- **WORK REQUIRED**: Transcribe the data in full; each line must match exactly.

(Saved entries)
# # # # #

Definition clientFor (namespace name key : string) (c : gcpCredentialCache)
  : gcpCredentialCache * result string (option Client) :=
  match credential_bytes namespace name key with
  | Err e => (c, Err e)
  | Ok bytes =>
      if gcc_hasHash c && bool_decide (gcc_lastHash c = hash bytes) then (c, Ok (gcc_client c))
      else match newGCPDiscoveryClient bytes with
           | Err e => (c, Err ("building gcp discovery client from secret " +:+
                               quoted (namespace +:+ "/" +:+ name) +:+ ": " +:+ e))
           | Ok built => (mkGcpCredentialCache (hash bytes) true (Some built), Ok (Some built))
           end
  end.
End Credentials.
Arguments gcpCredentialCache : clear implicits.

(** ** The pass *)
Definition discoveryRecorded (records : list MemberRecord) : list Recorded :=
  (fun rec => mkRecorded (Name rec) (ExternalAddress rec) (InstanceID rec)) <$> records.

Definition gcpAddressRefreshDue (refreshed : gmap string Z) (key : string) (now interval : Z) : bool :=
  match refreshed !! key with
  | None => true
  | Some at_ => interval <=? time_sub now at_
  end.

Definition bundleInputs (gw : Gateway) (linkPublicKey : string) : BundleInputs :=
  mkBundleInputs (subnetPrefix (effectiveWGSubnet gw)) linkPublicKey (effectiveWGLinkAddress gw +:+ "/32").

Inductive fleet_error := FleetText (e : string) | FleetMember (e : member_error).

(** What the passes of one operator share: the record store's world, the time of the
    last detail refresh, the credential cache and the warning suppressions. *)
Record fleet_state (W Client : Type) := mkFleetState {
  fl_world : W;
  fl_refreshed : gmap string Z;
  fl_creds : gcpCredentialCache Client;
  fl_warned : warned
}.
Arguments mkFleetState {W Client}. Arguments fl_world {W Client}. Arguments fl_refreshed {W Client}.
Arguments fl_creds {W Client}. Arguments fl_warned {W Client}.

Section Pass.
Context {W Client : Type}.
(** NewKubernetesDeps for the Gateway. *)
Variable deps : Deps W.
Variable hash : string -> string.
Variable newGCPDiscoveryClient : string -> result string Client.
Variable getSecret : string -> string -> result string (gmap string string).
(** The discovery client's List for the Gateway's project, region and group. *)
Variable client_List : option Client -> string -> list Recorded -> list string -> result string Snapshot.
Variable cfg : OperatorConfig.
Variable recorder : bool.
(** The API objects the pass reads. *)
Variables (fault : acall -> call_fault) (seen : object_key -> option object) (api : astate).
Variables (gw : Gateway) (gid : gateway_id) (now : Z).

(** The records of the listed names that are found. *)
Fixpoint read_records (w : W) (names : list string) : result string (list MemberRecord) :=
  match names with
  | [] => Ok []
  | name :: names =>
      match GetRecord deps w name with
      | Err e => Err ("get member record " +:+ quoted name +:+ ": " +:+ e)
      | Ok found => rest <-! read_records w names ;;
                    Ok (match found with Some rec => rec :: rest | None => rest end)
      end
  end.

(** The outcome of discovery: the snapshot, or why there is none. *)
Definition discover (migName : string) (names : list string) (records : list MemberRecord) (credNamespace credName : string)
    (p : fleet_state W Client) : fleet_state W Client * result string Snapshot :=
  let key := gatewayRefreshKey gid in
  let refreshNames := if gcpAddressRefreshDue (fl_refreshed p) key now (oc_GCPAddressRefreshInterval cfg)
                      then names else [] in
  let '(creds, client) := clientFor hash newGCPDiscoveryClient getSecret credNamespace credName
                            (oc_GCPCredentialsKey cfg) (fl_creds p) in
  let p := mkFleetState (fl_world p) (fl_refreshed p) creds (fl_warned p) in
  match client with
  | Err e => (p, Err e)
  | Ok c => match client_List c migName (discoveryRecorded records) refreshNames with
            | Err e => (p, Err e)
            | Ok listed => (mkFleetState (fl_world p) (<[key := now]> (fl_refreshed p)) (fl_creds p) (fl_warned p), Ok listed)
            end
  end.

# # # # #

- **WRITTEN RESPONSE**:
Definition clientFor (namespace name key : string) (c : gcpCredentialCache)
  : gcpCredentialCache * result string (option Client) :=
  match credential_bytes namespace name key with
  | Err e => (c, Err e)
  | Ok bytes =>
      if gcc_hasHash c && bool_decide (gcc_lastHash c = hash bytes) then (c, Ok (gcc_client c))
      else match newGCPDiscoveryClient bytes with
           | Err e => (c, Err ("building gcp discovery client from secret " +:+
                               quoted (namespace +:+ "/" +:+ name) +:+ ": " +:+ e))
           | Ok built => (mkGcpCredentialCache (hash bytes) true (Some built), Ok (Some built))
           end
  end.
End Credentials.
Arguments gcpCredentialCache : clear implicits.

(** ** The pass *)
Definition discoveryRecorded (records : list MemberRecord) : list Recorded :=
  (fun rec => mkRecorded (Name rec) (ExternalAddress rec) (InstanceID rec)) <$> records.

Definition gcpAddressRefreshDue (refreshed : gmap string Z) (key : string) (now interval : Z) : bool :=
  match refreshed !! key with
  | None => true
  | Some at_ => interval <=? time_sub now at_
  end.

Definition bundleInputs (gw : Gateway) (linkPublicKey : string) : BundleInputs :=
  mkBundleInputs (subnetPrefix (effectiveWGSubnet gw)) linkPublicKey (effectiveWGLinkAddress gw +:+ "/32").

Inductive fleet_error := FleetText (e : string) | FleetMember (e : member_error).

(** What the passes of one operator share: the record store's world, the time of the
    last detail refresh, the credential cache and the warning suppressions. *)
Record fleet_state (W Client : Type) := mkFleetState {
  fl_world : W;
  fl_refreshed : gmap string Z;
  fl_creds : gcpCredentialCache Client;
  fl_warned : warned
}.
Arguments mkFleetState {W Client}. Arguments fl_world {W Client}. Arguments fl_refreshed {W Client}.
Arguments fl_creds {W Client}. Arguments fl_warned {W Client}.

Section Pass.
Context {W Client : Type}.
(** NewKubernetesDeps for the Gateway. *)
Variable deps : Deps W.
Variable hash : string -> string.
Variable newGCPDiscoveryClient : string -> result string Client.
Variable getSecret : string -> string -> result string (gmap string string).
(** The discovery client's List for the Gateway's project, region and group. *)
Variable client_List : option Client -> string -> list Recorded -> list string -> result string Snapshot.
Variable cfg : OperatorConfig.
Variable recorder : bool.
(** The API objects the pass reads. *)
Variables (fault : acall -> call_fault) (seen : object_key -> option object) (api : astate).
Variables (gw : Gateway) (gid : gateway_id) (now : Z).

(** The records of the listed names that are found. *)
Fixpoint read_records (w : W) (names : list string) : result string (list MemberRecord) :=
  match names with
  | [] => Ok []
  | name :: names =>
      match GetRecord deps w name with
      | Err e => Err ("get member record " +:+ quoted name +:+ ": " +:+ e)
      | Ok found => rest <-! read_records w names ;;
                    Ok (match found with Some rec => rec :: rest | None => rest end)
      end
  end.

(** The outcome of discovery: the snapshot, or why there is none. *)
Definition discover (migName : string) (names : list string) (records : list MemberRecord) (credNamespace credName : string)
    (p : fleet_state W Client) : fleet_state W Client * result string Snapshot :=
  let key := gatewayRefreshKey gid in
  let refreshNames := if gcpAddressRefreshDue (fl_refreshed p) key now (oc_GCPAddressRefreshInterval cfg)
                      then names else [] in
  let '(creds, client) := clientFor hash newGCPDiscoveryClient getSecret credNamespace credName
                            (oc_GCPCredentialsKey cfg) (fl_creds p) in
  let p := mkFleetState (fl_world p) (fl_refreshed p) creds (fl_warned p) in
  match client with
  | Err e => (p, Err e)
  | Ok c => match client_List c migName (discoveryRecorded records) refreshNames with
            | Err e => (p, Err e)
            | Ok listed => (mkFleetState (fl_world p) (<[key := now]> (fl_refreshed p)) (fl_creds p) (fl_warned p), Ok listed)
            end
  end.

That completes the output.